> **WHAT THIS TASK INVOLVES**
Find the word "StrOps" in the records below. List each line containing it.

╔══

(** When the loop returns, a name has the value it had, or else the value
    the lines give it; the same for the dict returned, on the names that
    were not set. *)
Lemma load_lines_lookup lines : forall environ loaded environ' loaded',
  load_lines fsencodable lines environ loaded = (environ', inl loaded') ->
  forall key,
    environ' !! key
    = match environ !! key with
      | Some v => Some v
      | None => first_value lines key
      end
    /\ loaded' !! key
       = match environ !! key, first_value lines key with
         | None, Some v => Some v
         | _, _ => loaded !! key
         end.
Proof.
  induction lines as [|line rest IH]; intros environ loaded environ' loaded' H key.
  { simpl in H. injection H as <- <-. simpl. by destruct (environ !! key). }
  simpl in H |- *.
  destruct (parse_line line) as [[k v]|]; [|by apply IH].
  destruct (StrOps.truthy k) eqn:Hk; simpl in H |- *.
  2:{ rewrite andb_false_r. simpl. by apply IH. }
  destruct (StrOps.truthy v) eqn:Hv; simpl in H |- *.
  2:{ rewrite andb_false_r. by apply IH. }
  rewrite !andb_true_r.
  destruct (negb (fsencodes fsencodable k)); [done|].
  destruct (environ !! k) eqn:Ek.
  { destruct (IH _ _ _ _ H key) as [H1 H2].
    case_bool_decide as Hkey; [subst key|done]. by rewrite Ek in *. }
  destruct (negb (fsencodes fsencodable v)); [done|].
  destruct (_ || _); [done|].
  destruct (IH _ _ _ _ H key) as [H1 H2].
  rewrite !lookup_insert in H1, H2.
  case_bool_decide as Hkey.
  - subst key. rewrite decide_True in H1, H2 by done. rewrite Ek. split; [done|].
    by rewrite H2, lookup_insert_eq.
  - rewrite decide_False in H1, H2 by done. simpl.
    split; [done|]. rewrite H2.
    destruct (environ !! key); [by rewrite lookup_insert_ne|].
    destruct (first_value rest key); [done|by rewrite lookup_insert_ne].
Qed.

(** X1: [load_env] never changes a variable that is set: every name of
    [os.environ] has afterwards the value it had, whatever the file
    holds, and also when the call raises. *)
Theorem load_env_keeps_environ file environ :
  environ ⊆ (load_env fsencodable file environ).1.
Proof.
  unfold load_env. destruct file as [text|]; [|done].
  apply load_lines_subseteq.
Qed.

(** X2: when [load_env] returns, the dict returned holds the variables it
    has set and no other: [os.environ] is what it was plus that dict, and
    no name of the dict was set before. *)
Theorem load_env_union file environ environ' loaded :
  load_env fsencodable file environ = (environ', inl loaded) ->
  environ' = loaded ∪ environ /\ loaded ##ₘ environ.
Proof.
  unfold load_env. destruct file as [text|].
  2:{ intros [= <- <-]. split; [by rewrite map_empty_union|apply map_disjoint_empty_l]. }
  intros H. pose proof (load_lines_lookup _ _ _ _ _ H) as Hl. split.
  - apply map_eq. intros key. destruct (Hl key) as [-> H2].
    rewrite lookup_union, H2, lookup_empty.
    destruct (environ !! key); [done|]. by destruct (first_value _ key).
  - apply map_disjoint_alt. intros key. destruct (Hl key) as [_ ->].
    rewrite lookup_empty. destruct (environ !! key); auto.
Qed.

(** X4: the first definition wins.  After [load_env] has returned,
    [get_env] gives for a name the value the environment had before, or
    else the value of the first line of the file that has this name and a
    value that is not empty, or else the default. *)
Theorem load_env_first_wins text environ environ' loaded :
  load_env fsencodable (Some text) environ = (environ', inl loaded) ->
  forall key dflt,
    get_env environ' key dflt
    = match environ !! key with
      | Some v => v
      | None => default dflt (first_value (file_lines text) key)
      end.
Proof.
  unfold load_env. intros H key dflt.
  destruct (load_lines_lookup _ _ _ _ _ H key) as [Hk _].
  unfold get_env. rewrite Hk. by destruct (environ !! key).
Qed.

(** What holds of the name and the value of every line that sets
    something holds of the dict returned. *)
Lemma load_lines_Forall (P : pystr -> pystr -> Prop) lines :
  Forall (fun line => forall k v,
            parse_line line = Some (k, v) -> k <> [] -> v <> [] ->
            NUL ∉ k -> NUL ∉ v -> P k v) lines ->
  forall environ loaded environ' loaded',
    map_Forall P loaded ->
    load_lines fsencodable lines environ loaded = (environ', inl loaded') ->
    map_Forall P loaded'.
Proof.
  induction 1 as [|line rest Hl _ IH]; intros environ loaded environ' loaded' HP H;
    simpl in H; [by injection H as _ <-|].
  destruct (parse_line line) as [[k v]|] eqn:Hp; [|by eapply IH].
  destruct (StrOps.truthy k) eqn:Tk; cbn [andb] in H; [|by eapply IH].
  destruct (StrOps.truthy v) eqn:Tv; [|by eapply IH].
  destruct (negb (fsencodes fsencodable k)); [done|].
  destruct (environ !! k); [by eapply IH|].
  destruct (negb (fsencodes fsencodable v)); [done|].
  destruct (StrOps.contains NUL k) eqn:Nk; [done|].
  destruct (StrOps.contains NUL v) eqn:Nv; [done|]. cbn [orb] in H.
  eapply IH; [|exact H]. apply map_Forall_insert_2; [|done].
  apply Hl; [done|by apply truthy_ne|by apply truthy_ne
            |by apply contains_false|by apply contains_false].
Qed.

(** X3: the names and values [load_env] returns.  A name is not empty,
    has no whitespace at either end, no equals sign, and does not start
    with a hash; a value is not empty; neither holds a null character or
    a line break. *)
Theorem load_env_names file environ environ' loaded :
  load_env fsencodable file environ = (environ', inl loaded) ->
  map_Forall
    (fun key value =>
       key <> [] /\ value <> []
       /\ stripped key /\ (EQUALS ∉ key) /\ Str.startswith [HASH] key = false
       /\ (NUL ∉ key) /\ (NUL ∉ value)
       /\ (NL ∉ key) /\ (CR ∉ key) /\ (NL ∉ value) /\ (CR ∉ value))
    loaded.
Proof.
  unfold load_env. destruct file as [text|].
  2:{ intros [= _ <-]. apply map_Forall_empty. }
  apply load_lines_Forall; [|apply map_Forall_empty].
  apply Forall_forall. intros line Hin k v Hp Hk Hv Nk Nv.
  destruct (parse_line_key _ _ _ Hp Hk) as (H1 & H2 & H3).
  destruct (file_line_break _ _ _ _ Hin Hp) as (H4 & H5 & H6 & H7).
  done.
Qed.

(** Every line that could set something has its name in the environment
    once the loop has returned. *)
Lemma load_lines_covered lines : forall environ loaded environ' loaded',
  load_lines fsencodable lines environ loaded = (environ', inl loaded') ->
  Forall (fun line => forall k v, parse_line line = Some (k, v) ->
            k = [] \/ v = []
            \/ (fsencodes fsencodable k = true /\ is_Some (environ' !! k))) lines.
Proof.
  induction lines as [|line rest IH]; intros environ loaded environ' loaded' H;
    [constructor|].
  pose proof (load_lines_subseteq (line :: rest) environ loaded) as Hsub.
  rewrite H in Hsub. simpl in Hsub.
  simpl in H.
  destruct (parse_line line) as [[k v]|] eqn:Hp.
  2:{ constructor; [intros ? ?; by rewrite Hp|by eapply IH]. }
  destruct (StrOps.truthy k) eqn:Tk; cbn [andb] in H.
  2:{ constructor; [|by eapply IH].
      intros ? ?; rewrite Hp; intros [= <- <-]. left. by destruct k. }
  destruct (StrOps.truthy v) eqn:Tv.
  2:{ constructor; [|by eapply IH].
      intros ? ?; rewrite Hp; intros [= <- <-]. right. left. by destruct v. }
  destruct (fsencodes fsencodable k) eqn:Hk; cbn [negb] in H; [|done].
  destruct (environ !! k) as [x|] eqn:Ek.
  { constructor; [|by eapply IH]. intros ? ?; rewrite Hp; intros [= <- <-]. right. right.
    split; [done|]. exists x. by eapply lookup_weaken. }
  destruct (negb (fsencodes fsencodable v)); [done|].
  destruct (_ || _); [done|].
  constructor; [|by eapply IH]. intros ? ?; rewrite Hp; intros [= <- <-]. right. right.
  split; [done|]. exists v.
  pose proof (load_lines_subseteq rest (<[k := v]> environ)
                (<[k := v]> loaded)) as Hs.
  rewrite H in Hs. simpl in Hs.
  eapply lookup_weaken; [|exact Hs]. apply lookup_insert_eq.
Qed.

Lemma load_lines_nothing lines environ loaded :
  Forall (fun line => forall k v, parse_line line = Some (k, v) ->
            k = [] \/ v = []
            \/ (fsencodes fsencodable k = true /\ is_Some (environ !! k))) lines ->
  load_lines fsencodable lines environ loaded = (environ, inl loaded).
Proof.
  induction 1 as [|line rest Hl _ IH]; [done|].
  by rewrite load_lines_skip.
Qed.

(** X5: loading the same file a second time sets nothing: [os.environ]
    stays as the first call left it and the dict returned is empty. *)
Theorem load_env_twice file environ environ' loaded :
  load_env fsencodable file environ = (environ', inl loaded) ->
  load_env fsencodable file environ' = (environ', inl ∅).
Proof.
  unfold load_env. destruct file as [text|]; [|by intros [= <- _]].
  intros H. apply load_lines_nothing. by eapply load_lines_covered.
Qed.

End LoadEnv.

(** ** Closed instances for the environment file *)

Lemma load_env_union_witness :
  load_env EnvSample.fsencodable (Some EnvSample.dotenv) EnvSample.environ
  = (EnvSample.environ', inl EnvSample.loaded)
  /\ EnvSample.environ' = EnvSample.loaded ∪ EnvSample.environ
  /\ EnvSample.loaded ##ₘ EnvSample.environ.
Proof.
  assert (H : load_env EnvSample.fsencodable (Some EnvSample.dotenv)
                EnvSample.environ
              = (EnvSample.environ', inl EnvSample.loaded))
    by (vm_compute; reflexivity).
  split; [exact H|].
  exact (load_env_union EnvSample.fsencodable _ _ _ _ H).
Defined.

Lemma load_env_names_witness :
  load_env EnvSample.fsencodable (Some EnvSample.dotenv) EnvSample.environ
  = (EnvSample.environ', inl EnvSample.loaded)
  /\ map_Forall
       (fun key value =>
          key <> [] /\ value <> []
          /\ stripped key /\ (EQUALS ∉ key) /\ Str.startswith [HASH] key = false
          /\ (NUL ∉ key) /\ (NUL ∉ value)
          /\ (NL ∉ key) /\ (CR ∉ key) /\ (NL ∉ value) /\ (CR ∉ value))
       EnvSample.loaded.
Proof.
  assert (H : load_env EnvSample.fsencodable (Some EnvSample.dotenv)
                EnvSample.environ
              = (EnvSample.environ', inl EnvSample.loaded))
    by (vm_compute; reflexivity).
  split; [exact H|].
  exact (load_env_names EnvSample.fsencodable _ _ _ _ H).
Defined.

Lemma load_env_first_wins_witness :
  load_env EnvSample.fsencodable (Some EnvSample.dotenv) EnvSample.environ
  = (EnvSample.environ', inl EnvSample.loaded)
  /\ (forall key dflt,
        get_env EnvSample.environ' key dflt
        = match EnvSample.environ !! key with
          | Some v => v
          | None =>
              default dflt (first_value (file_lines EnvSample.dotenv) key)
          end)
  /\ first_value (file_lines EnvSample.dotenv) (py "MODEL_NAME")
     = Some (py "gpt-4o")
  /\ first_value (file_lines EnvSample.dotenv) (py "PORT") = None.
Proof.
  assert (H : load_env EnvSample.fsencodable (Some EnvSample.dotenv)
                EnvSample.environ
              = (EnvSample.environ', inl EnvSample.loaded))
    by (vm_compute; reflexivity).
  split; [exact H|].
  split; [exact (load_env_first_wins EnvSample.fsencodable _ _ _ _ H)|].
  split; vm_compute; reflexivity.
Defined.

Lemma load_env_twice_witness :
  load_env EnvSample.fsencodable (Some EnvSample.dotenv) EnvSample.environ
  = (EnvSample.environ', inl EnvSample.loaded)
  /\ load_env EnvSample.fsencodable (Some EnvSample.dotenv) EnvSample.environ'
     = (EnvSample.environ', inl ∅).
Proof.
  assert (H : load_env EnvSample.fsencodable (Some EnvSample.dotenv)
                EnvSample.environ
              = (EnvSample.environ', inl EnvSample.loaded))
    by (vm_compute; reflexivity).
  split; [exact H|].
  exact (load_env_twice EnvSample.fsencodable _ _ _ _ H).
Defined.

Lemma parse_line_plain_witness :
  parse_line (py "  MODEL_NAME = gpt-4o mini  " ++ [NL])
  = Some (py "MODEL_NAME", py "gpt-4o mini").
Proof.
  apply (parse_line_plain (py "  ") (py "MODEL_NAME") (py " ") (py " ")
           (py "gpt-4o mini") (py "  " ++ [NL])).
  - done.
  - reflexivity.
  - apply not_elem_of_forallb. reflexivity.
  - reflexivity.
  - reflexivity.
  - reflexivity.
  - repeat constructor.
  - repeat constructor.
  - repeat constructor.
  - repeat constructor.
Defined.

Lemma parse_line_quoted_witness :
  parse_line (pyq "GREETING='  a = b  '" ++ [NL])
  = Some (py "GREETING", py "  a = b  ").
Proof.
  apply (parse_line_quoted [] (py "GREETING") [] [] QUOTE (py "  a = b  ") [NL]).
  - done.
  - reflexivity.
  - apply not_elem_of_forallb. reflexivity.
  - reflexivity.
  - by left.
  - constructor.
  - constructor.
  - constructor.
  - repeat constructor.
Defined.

╚══

> **SOLUTION TO THE PROBLEM**
  destruct (StrOps.truthy k) eqn:Hk; simpl in H |- *.
  destruct (StrOps.truthy v) eqn:Hv; simpl in H |- *.
  destruct (StrOps.truthy k) eqn:Tk; cbn [andb] in H; [|by eapply IH].
  destruct (StrOps.truthy v) eqn:Tv; [|by eapply IH].
  destruct (StrOps.contains NUL k) eqn:Nk; [done|].
  destruct (StrOps.contains NUL v) eqn:Nv; [done|]. cbn [orb] in H.
  destruct (StrOps.truthy k) eqn:Tk; cbn [andb] in H.
  destruct (StrOps.truthy v) eqn:Tv.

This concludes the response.